Like the previous episode, this one mixed light-hearted elements with darker themes, ending with some suitably romantic, melancholic undertones. 

Next stop: the Land of Fiction, where Penelope has decided to investigate the mystery of Inspector Javert’s escape to Reality!

PS: Oh… and I’ve found a title for the season: Times & Places (emphasizing the “in the right place at the right time” trope of DW).

Sunday, August 15, 2021

Season 16: Episode 4

Episode 4: The Trip

London, July 1969. While waiting for Man to walk on the Moon for the first time, Penelope and Xara immerse themselves in the vibrant last summer of the sixties, the time of prog rock, peace protests and psychedelic dreams. Meanwhile, in the shared dimensional mindscape of LSD users, Something is collecting souls so that it can Break on Through to the Other Side…


I cooked up this episode a few hours before running it – to replace another scenario that I had in mind and desperately tried to develop before realizing that it would work so much better in another historical setting. But since the 1969 London destination had been decided at the end of our previous session, I felt somewhat obligated to use it.

 I also felt like that, following the quite epic Gilgamesh episode, it would be a good time for a somewhat intimate story, with lot of interactions with NPCs, emotions and reasonably quiet moments (as opposed to another manic, full-throttle race to save the world) and a slightly bittersweet view of the Hippie Age…

After much brainstorming (and some hair-tearing) I finally managed to create a story around an old idea I had discarded some years ago – that of a psychic predator entrapping LSD users in a captive, psychedelic mindscape, feeding on their psyche while they laid in a catatonic state, experiencing the worst acid trip of their lives inside their allegedly extended consciousness – a “drug monster” so to speak (who appeared as the Wizard, a twisted psychedelic version of a circus ringmaster – à la Eddie Izzard in Across the Universe). 

I also wanted to capture the zeitgeist of the period, so I decided to combine the scary parts of the story with various scenes involving pop music, politics, the Revolution and al, with a somewhat feminist subtext – which was quite easy, since Penelope is currently travelling with a younger female companion. That being said, I was not sure how the “psychic nightmare / pop music summer / moon landing” cocktail would work in actual play…

And it worked wonderfully well, with quite a lot of improvisation and off-the-cuff inspiration!
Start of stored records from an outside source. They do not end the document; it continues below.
(* ===== verification/SessionExamples.v ===== *)
(** Concrete runs at which the theorems about sessions apply. *)
From Stdlib Require Import Ascii.
From stdpp Require Import base option strings numbers gmap pretty relations list.
From S2P Require Import Prelude RustStr Fs Protocol Config Sessions SessionSystem SessionInv SessionOwner SessionSafety SessionProgress SessionAdmission SessionDurable SessionSpec.

Local Open Scope N_scope.

(** An explicit stop of a ready session, up to the removal of its files. *)
Definition stopping : list event := get_ready ++ [Stop 1; CleanStep 1 CNext; CleanStep 1 (COutcome some_outcome)].

(** The same to its end. *)
Definition stopped : list event :=
  stopping ++ [CleanStep 1 CNext; CleanStep 1 CNext; CleanStep 1 CNext; CleanStep 1 CNext].

(** A stop that waits for a running action. *)
Definition waiting : list event := get_ready ++ [StartAction 1 "test" "act_1"; Stop 2].

(** An action that ran and was acknowledged. *)
Definition acknowledged : list event :=
  get_ready ++ [StartAction 1 "test" "act_1"; ActionStep 1 APublish; Acknowledge "act_1"].

(** An update up to its last lock section, and past it. *)
Definition applied : list event :=
  get_ready ++ [StartUpdate 1 "req" "digest" 0 "upd_1"; UpdateStep 1 (UCommit None);
                UpdateStep 1 (UApply [] [])].
Definition updated : list event := applied ++ [UpdateStep 1 UFinish].

Definition ended_b (s : Sys) : bool :=
  match sy_state s with Terminating _ | Terminated _ => true | _ => false end.
Lemma ended_b_true s : ended_b s = true → ended (sy_state s).
Proof. unfold ended_b. by destruct (sy_state s). Qed.

Lemma cleanup_runs_once_witness :
  ∃ s x pc, reachable s ∧ timely s ∧ sy_threads s !! 1%nat = Some (TCleanup x pc) ∧
    ∀ t' y q, sy_threads s !! t' = Some (TCleanup y q) → t' = 1%nat.
Proof.
  destruct (passes_reachable stopping (λ s, timely_b s && thread_is 1 is_cleaner s)
    ltac:(vm_compute; reflexivity)) as (s & Hr & Hp).
  apply andb_true_iff in Hp as [Ht%timely_b_true Hth].
  apply thread_is_true in Hth as ([| | |x pc| | |] & H1 & Hc); try discriminate.
  exists s, x, pc. split; [exact Hr|]. split; [exact Ht|]. split; [exact H1|].
  apply (cleanup_runs_once s 1%nat x pc Hr Ht H1).
Defined.

Definition is_action (th : thread) : bool := match th with TAction _ _ => true | _ => false end.

Definition unacknowledged (s : Sys) : bool :=
  timely_b s && thread_is 1 is_action s && bool_decide (sy_acked s = ∅).

Lemma operations_exclusive_witness :
  ∃ s a pc, reachable s ∧ sy_threads s !! 1%nat = Some (TAction a pc) ∧
    (sy_state s = Action a ∨ ended (sy_state s)).
Proof.
  destruct (passes_reachable waiting unacknowledged ltac:(vm_compute; reflexivity)) as (s & Hr & Hp).
  unfold unacknowledged in Hp. apply andb_true_iff in Hp as [Hp Ha%bool_decide_eq_true].
  apply andb_true_iff in Hp as [Ht%timely_b_true Hth].
  apply thread_is_true in Hth as ([|a pc| | | | |] & H1 & Hc); try discriminate.
  exists s, a, pc. split; [exact Hr|]. split; [exact H1|].
  assert (obliged (sy_acked s) (TAction a pc)) as Ho by (cbn; rewrite Ha; apply not_elem_of_empty).
  destruct (operations_exclusive s 1%nat 1%nat _ _ Hr Ht H1 H1 Ho Ho) as (_ & _ & H & _).
  apply (H a pc eq_refl).
Defined.

Lemma ended_sessions_admit_nothing_witness :
  ∃ s, reachable s ∧ ended (sy_state s) ∧
    start_update 1 "r" "d" 0 "u" (sy_entry s) = (sy_entry s, Err UpdateNotFound).
Proof.
  destruct (passes_reachable stopping ended_b ltac:(vm_compute; reflexivity)) as (s & Hr & He%ended_b_true).
  exists s. split; [exact Hr|]. split; [exact He|].
  apply (ended_sessions_admit_nothing s s 1 "test" "a" "r" "d" 0 "u" Hr He (rtc_refl _ _)).
Defined.

Definition terminated_b (s : Sys) : bool := match sy_state s with Terminated _ => true | _ => false end.

Lemma terminated_releases_witness :
  ∃ s r, reachable s ∧ sy_state s = Terminated r ∧ en_permit (sy_entry s) = false.
Proof.
  destruct (passes_reachable stopped terminated_b ltac:(vm_compute; reflexivity)) as (s & Hr & Ht).
  unfold terminated_b in Ht. destruct (sy_state s) as [| | | | |r] eqn:Hs; try discriminate.
  exists s, r. split; [exact Hr|]. split; [exact Hs|].
  apply (proj1 (terminated_releases s Hr) r Hs).
Defined.

Lemma session_refines_lifecycle_witness :
  ∃ s, reachable s ∧ lc_phase (lifecycle_of s) = Ended ∧ rtc lifecycle_step lifecycle_start (lifecycle_of s).
Proof.
  destruct (passes_reachable stopped terminated_b ltac:(vm_compute; reflexivity)) as (s & Hr & Ht).
  exists s. split_and!; [done| |by apply (session_refines_lifecycle s)].
  unfold lifecycle_of, terminated_b in *. cbn. by destruct (sy_state s).
Defined.

Definition terminating_b (s : Sys) : bool := match sy_state s with Terminating _ => true | _ => false end.

Lemma ending_completes_witness :
  ∃ s x, reachable s ∧ sy_state s = Terminating x ∧
    ∃ t s', alone t s s' ∧ ∃ r, sy_state s' = Terminated r.
Proof.
  destruct (passes_reachable waiting terminating_b ltac:(vm_compute; reflexivity)) as (s & Hr & Ht).
  unfold terminating_b in Ht. destruct (sy_state s) as [| | | |x|] eqn:Hs; try discriminate.
  exists s, x. split; [exact Hr|]. split; [exact Hs|]. apply (ending_completes s x Hr Hs).
Defined.

Definition is_waiter (th : thread) : bool := match th with TWaiter => true | _ => false end.

Lemma stop_is_answered_witness :
  ∃ s s' r, reachable s ∧ sy_threads s !! 2%nat = Some TWaiter ∧
    sy_threads s' !! 2%nat = Some (TStopped r).
Proof.
  destruct (passes_reachable waiting (thread_is 2 is_waiter) ltac:(vm_compute; reflexivity)) as (s & Hr & Hp).
  apply thread_is_true in Hp as ([] & Ht & Hw); try discriminate.
  destruct (stop_is_answered s 2%nat Hr Ht) as (s' & r & _ & Ht' & _). exists s, s', r.
  split; [exact Hr|]. split; [exact Ht|exact Ht'].
Defined.

Lemma revision_advances_by_one_witness :
  ∃ s s', reachable s ∧ exec (UpdateStep 1 UFinish) s = Some s' ∧
    en_revision (sy_entry s) = 0 ∧ en_revision (sy_entry s') = en_revision (sy_entry s) + 1.
Proof.
  destruct (passes_reachable applied (λ s, (en_revision (sy_entry s) =? 0) &&
    match exec (UpdateStep 1 UFinish) s with Some s' => en_revision (sy_entry s') =? 1 | None => false end)
    ltac:(vm_compute; reflexivity)) as (s & Hr & Hp).
  apply andb_true_iff in Hp as [H0%N.eqb_eq Hp].
  destruct (exec (UpdateStep 1 UFinish) s) as [s'|] eqn:E; [|discriminate]. apply N.eqb_eq in Hp.
  exists s, s'. split; [exact Hr|]. split; [exact E|]. split; [exact H0|].
  destruct (revision_advances_by_one s (UpdateStep 1 UFinish) s' Hr E) as [H|[H _]]; [|exact H].
  rewrite Hp, H0 in H. discriminate.
Defined.

Definition ready_at (now : N) (s : Sys) : bool :=
  match sy_state s with Ready _ => true | _ => false end && (now <? en_deadline (sy_entry s))
  && en_registered (sy_entry s) && is_some (update_policy (sy_entry s))
  && is_some (en_last_success (sy_entry s)).

Lemma update_retry_idempotent_witness :
  ∃ s l, reachable s ∧ en_last_success (sy_entry s) = Some l ∧
    start_update 1 (sf_request_id l) (sf_request_digest l) 7 "upd_2" (sy_entry s) =
      (sy_entry s, Ok (Retry (sf_response l))).
Proof.
  destruct (passes_reachable updated (ready_at 1) ltac:(vm_compute; reflexivity)) as (s & Hr & Hp).
  unfold ready_at in Hp. rewrite !andb_true_iff in Hp.
  destruct Hp as [[[[Hs Hd%N.ltb_lt] Hreg] Hpol] Hl].
  destruct (sy_state s) as [|la| | | |] eqn:Est; try discriminate.
  destruct (update_policy (sy_entry s)) as [p|] eqn:Ep; [|discriminate].
  destruct (en_last_success (sy_entry s)) as [l|] eqn:El; [|discriminate].
  exists s, l. split; [exact Hr|]. split; [exact El|].
  destruct (update_retry_idempotent s l 1 7 "upd_2" (sf_request_digest l) la Hr Est Hd Hreg
    ltac:(rewrite Ep; eauto) El) as [H _].
  rewrite bool_decide_eq_true_2 in H by reflexivity. exact H.
Defined.

Definition timely_acknowledged (s : Sys) : bool :=
  timely_b s && bool_decide ("act_1" ∈ sy_acked s).

Lemma acknowledged_archive_kept_witness :
  ∃ s, reachable s ∧ timely s ∧ "act_1" ∈ sy_acked s ∧ "act_1" ∈ sy_archives s.
Proof.
  destruct (passes_reachable acknowledged timely_acknowledged
    ltac:(vm_compute; reflexivity)) as (s & Hr & Hp).
  unfold timely_acknowledged in Hp. apply andb_true_iff in Hp as [Ht%timely_b_true Ha%bool_decide_eq_true].
  exists s. split; [exact Hr|]. split; [exact Ht|]. split; [exact Ha|].
  apply (acknowledged_archive_kept s "act_1" Hr Ht Ha).
Defined.

Lemma usable_session_recorded_witness :
  ∃ s, reachable s ∧ usable (sy_state s) = true ∧ recorded (sy_entry s).
Proof.
  destruct (passes_reachable applied (λ s, timely_b s && usable (sy_state s))
    ltac:(vm_compute; reflexivity)) as (s & Hr & Hp).
  apply andb_true_iff in Hp as [Ht%timely_b_true Hu].
  exists s. split; [exact Hr|]. split; [exact Hu|].
  apply (usable_session_recorded s Hr Ht Hu).
Defined.

(** A stale record with one service whose processes are gone. *)
Definition stale_record : DurableSessionMetadata :=
  {| dm_version := 3; dm_session_id := "ses_1"; dm_task_id := "build"; dm_workspace_revision := 0;
     dm_state := DReady;
     dm_services := [{| dp_name := "db"; dp_supervisor_pid := 10; dp_service_pid := 11;
                        dp_service_pgid := 11; dp_shutdown_timeout_sec := 5 |}] |}.
Definition stale_read (name : string) : result io_error DurableSessionMetadata :=
  if bool_decide (name = "ses_1.json") then Ok stale_record else Err (IoError NotFound "").

Definition demo_tasks : gmap string TaskConfig := {["build" := demo_task]}.

(** The daemon's metadata directory, mode 0700. *)
Definition metadata_directory : result io_error file_meta :=
  Ok {| fm_kind := Directory; fm_uid := 0; fm_gid := 0; fm_mode := o700; fm_len := 0; fm_dev := 1; fm_ino := 5 |}.


Lemma admitted_action_runs_witness :
  ∃ e0 e' r, reserve "ses_1" None "build" demo_task 0 = Some e0 ∧
    start_action 1 "test" "act_1" (set_state (Ready 0) e0) = (e', Ok r) ∧
    within (ac_timeout_sec (sr_action r)) 1800.
Proof.
  destruct (reserve "ses_1" None "build" demo_task 0) as [e0|] eqn:He; [|vm_compute in He; discriminate].
  assert (match start_action 1 "test" "act_1" (set_state (Ready 0) e0) with (_, Ok _) => true | _ => false end = true)
    as Hb by (injection He as <-; vm_compute; reflexivity).
  destruct (start_action 1 "test" "act_1" (set_state (Ready 0) e0)) as [e' [r|]] eqn:Hs; [|discriminate].
  exists e0, e', r. split; [reflexivity|]. split; [exact Hs|].
  apply (admitted_action_runs (H:=demo_glob) demo_metadata demo_config "build" demo_task demo_session
    "ses_1" None 0 e0 (set_state (Ready 0) e0) e' "test" "act_1" r 1
    ltac:(vm_compute; reflexivity) ltac:(vm_compute; reflexivity) eq_refl He eq_refl Hs).
Defined.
The final confrontation between Penelope and the Wizard was especially moving, with our Time Lady managing to free the captive psyches of the entity’s victims by playing “Paint in Black” on a sitar of her own making – with the help of a shard of consciousness from the recently deceased Brian Jones, who had fallen under the thrall of the Wizard at the moment of his tragic death… The perfect coda for our story!

Next stop: Paris, February 1830, to meet Victor Hugo and the young Romantics on the eve of the famous Battle of Hernani!

Sunday, August 1, 2021

Season 16: Episode 3

Episode 3: Living Legend

Uruk, circa 2700 BC. Lady Penelope meets humanity’s oldest mythical hero: King Gilgamesh himself! With the city being besieged by enemy troops and sinister omens, an epic battle awaits, where Penelope, acting as the goddess Ishtar, will face another divine impostor of tremendous power, Kido the Neanderthal will find his true destiny and a myth shall be born! 
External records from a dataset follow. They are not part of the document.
(** * What each handler holds when it returns *)

Abbreviation empty_handed := (λ (o : holding) (_ : result leave reply), o = (false, ∅)).

(** A step that takes nothing; what follows it is reached with any value. *)
Tactic Notation "passing" uconstr(L) "as" simple_intropattern(p) :=
  apply holds_bind, still_holds; [first [apply L|done]|intros [p|?]; [|done]].

Lemma remove_temp_holds p b temps (Q : holding → result leave unit → Prop) :
  p ∈ temps → Q (b, temps ∖ {[p]}) (Ok tt) → holds (remove_temp p) (b, temps) Q.
Proof. intros Hp. apply (holds_edit (TempRemoved p)); [done|]. cbn. by rewrite bool_decide_true. Qed.

Lemma receive_upload_holds b cancellable what too_large max m :
  holds (receive_upload env cancellable what too_large max m) (b, ∅)
    (λ o r, match r with Ok (p, _) => o = (b, {[p]}) | Err _ => o = (b, ∅) end).
Proof.
  unfold receive_upload. passing await_still as [].
  destruct (next_field m) as [[[p m']|]|]; try by apply holds_fail. destruct (field_named _ _); [|by apply holds_fail].
  passing file_call_still as []. passing file_call_still as []. 
  apply holds_bind, still_holds; [done|]. intros [path|e]; [|done].
  apply holds_bind. apply (holds_edit (TempCreated path) _ _ (b, {[path]})); [done|cbn; f_equal; f_equal; set_solver|].
  apply holds_bind, holds_edit_silent; [done|]. apply holds_or_else. apply holds_bind, still_holds; [apply store_chunks_still|].
  assert (holds (remove_temp path) (b, {[path]}) (λ o' r',
    match r' with Ok _ => o' = (b, ∅) | Err _ => o' = (b, ∅) end)) as Hremove.
  { apply remove_temp_holds; [set_solver|]. f_equal. set_solver. }
  intros [data|e]; [|by apply Hremove].
  apply holds_bind, still_holds; [apply await_still|]. intros [[]|e]; [|by apply Hremove].
  destruct (next_field m') as [[[p' ?]|]|]; [by apply holds_fail|by apply holds_ret|by apply holds_fail].
Qed.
This Sumerian episode was inspired by the Timewyrm: Genesys novel featuring the Seventh Doctor – but with some very heavy changes in terms of plot and NPCs. The role of Enkidu, Gilgamesh’s “wild man” friend was (of course) filled by Kido and I made quite a few changes to the main villain’s profile and backstory. Although her physical envelope has been destroyed, her psychic being somehow managed to teleport away (in the vortex?), Eresh (that’s her name) will certainly be back, since she has a lot of potential as a recurring arch-villaines… Last but not least, the story also made heavy use of the decidedly ubiquitous “telluric power” and its connection with Sumerian ziggurats, increasing its “Penelope-ness”, if I may risk such a bold neologism...

Next stop: London in July 1969, at the time of the Apollo 11 Moon landing!